Your answer should consist of every line in the records that holds "Returned".

═══ Supplied records ═══

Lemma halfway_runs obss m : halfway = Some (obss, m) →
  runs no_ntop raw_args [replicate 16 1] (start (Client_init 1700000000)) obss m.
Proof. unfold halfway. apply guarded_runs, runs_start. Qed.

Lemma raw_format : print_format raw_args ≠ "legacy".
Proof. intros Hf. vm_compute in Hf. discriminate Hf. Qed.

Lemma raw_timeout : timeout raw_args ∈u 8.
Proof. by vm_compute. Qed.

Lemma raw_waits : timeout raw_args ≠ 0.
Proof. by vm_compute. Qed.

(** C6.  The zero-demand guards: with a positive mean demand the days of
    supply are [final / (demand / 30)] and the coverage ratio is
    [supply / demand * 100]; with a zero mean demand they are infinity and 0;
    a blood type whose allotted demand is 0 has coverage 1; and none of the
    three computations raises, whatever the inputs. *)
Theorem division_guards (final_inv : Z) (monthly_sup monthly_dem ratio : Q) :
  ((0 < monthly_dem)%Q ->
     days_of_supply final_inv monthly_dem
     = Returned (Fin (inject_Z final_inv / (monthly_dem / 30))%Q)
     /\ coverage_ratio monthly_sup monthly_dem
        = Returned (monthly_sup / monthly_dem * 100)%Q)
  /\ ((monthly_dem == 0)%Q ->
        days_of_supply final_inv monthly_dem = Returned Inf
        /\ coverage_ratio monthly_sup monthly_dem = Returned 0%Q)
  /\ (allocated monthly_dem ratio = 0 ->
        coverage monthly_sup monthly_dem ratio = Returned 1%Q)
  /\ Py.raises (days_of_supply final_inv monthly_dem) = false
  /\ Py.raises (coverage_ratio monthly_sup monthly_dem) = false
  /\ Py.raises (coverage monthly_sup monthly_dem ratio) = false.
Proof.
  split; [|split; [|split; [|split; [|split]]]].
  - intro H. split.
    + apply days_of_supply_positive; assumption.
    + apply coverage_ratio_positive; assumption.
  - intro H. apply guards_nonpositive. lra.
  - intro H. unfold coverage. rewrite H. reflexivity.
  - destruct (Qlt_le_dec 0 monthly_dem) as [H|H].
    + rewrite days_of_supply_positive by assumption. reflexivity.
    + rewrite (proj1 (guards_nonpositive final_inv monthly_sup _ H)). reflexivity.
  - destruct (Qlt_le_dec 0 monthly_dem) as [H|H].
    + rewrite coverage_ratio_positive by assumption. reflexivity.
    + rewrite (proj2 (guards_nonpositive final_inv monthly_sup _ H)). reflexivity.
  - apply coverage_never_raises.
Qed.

═══
═══ Supplied records ═══

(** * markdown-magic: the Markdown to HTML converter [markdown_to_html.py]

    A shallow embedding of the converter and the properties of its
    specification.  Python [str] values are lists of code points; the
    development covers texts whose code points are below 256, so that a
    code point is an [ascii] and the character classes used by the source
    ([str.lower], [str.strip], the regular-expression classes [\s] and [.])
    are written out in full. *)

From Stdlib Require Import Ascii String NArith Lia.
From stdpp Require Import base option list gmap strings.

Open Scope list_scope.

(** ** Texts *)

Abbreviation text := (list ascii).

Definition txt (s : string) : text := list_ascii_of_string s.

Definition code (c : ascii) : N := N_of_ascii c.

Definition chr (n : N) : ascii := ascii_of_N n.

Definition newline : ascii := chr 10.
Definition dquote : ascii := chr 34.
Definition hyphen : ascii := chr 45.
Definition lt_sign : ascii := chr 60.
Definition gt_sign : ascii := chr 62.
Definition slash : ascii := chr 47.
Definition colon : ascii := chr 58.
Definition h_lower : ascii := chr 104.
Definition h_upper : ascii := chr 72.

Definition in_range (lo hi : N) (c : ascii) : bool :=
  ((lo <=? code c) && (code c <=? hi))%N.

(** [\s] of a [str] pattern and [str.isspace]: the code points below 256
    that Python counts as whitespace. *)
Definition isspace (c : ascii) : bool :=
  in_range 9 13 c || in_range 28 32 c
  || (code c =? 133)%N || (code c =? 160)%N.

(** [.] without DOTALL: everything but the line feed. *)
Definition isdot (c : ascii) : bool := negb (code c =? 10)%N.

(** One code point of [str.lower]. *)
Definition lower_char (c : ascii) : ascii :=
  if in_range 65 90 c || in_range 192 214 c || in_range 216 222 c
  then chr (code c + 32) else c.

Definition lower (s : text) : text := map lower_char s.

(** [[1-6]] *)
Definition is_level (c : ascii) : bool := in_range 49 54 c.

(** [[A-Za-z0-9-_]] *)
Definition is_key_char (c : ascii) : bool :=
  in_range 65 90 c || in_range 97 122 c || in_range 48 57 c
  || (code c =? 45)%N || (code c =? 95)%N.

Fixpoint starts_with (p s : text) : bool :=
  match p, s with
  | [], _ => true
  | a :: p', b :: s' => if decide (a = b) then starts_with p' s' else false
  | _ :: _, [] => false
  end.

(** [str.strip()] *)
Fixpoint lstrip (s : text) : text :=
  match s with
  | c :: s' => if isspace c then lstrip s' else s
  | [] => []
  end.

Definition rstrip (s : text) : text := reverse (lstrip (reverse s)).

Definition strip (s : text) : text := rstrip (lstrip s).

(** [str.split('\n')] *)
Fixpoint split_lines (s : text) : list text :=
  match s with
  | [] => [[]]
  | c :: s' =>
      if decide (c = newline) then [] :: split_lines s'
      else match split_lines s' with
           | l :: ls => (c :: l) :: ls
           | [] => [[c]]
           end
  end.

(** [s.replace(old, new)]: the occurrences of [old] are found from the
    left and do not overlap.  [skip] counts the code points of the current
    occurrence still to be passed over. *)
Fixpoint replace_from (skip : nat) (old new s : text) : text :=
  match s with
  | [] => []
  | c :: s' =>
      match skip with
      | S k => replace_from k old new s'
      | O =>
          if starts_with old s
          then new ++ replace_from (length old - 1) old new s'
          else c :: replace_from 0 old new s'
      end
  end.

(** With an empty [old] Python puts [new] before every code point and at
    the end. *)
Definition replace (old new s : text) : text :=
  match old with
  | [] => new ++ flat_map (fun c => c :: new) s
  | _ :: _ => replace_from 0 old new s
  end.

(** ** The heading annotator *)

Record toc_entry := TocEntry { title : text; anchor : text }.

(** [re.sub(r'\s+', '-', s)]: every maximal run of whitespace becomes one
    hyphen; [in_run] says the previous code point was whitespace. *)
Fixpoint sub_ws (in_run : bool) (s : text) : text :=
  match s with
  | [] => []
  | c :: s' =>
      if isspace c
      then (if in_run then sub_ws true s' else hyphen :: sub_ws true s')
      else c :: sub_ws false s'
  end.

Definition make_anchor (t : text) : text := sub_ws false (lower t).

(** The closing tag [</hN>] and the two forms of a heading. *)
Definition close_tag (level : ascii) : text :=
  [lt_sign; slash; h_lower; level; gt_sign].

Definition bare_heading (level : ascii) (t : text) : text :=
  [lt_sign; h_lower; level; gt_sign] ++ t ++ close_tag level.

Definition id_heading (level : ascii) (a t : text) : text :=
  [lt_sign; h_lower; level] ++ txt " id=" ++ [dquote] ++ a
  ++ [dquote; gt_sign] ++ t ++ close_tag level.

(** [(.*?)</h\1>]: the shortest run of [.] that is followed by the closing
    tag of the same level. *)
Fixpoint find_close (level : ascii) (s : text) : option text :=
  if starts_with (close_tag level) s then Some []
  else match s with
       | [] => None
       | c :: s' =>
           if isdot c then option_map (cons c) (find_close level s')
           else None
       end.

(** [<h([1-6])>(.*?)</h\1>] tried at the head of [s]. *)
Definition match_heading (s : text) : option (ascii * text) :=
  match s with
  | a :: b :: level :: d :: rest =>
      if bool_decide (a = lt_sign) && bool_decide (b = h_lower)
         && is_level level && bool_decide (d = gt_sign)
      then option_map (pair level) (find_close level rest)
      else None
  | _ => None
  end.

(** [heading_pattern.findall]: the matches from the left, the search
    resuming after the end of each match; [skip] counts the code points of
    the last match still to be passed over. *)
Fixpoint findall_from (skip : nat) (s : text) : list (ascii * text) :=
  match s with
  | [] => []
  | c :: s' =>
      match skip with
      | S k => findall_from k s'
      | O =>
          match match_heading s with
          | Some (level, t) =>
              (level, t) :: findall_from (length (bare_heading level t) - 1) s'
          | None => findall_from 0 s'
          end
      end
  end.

═══

= Written response =
     = Returned (Fin (inject_Z final_inv / (monthly_dem / 30))%Q)
        = Returned (monthly_sup / monthly_dem * 100)%Q)
        days_of_supply final_inv monthly_dem = Returned Inf
        /\ coverage_ratio monthly_sup monthly_dem = Returned 0%Q)
        coverage monthly_sup monthly_dem ratio = Returned 1%Q)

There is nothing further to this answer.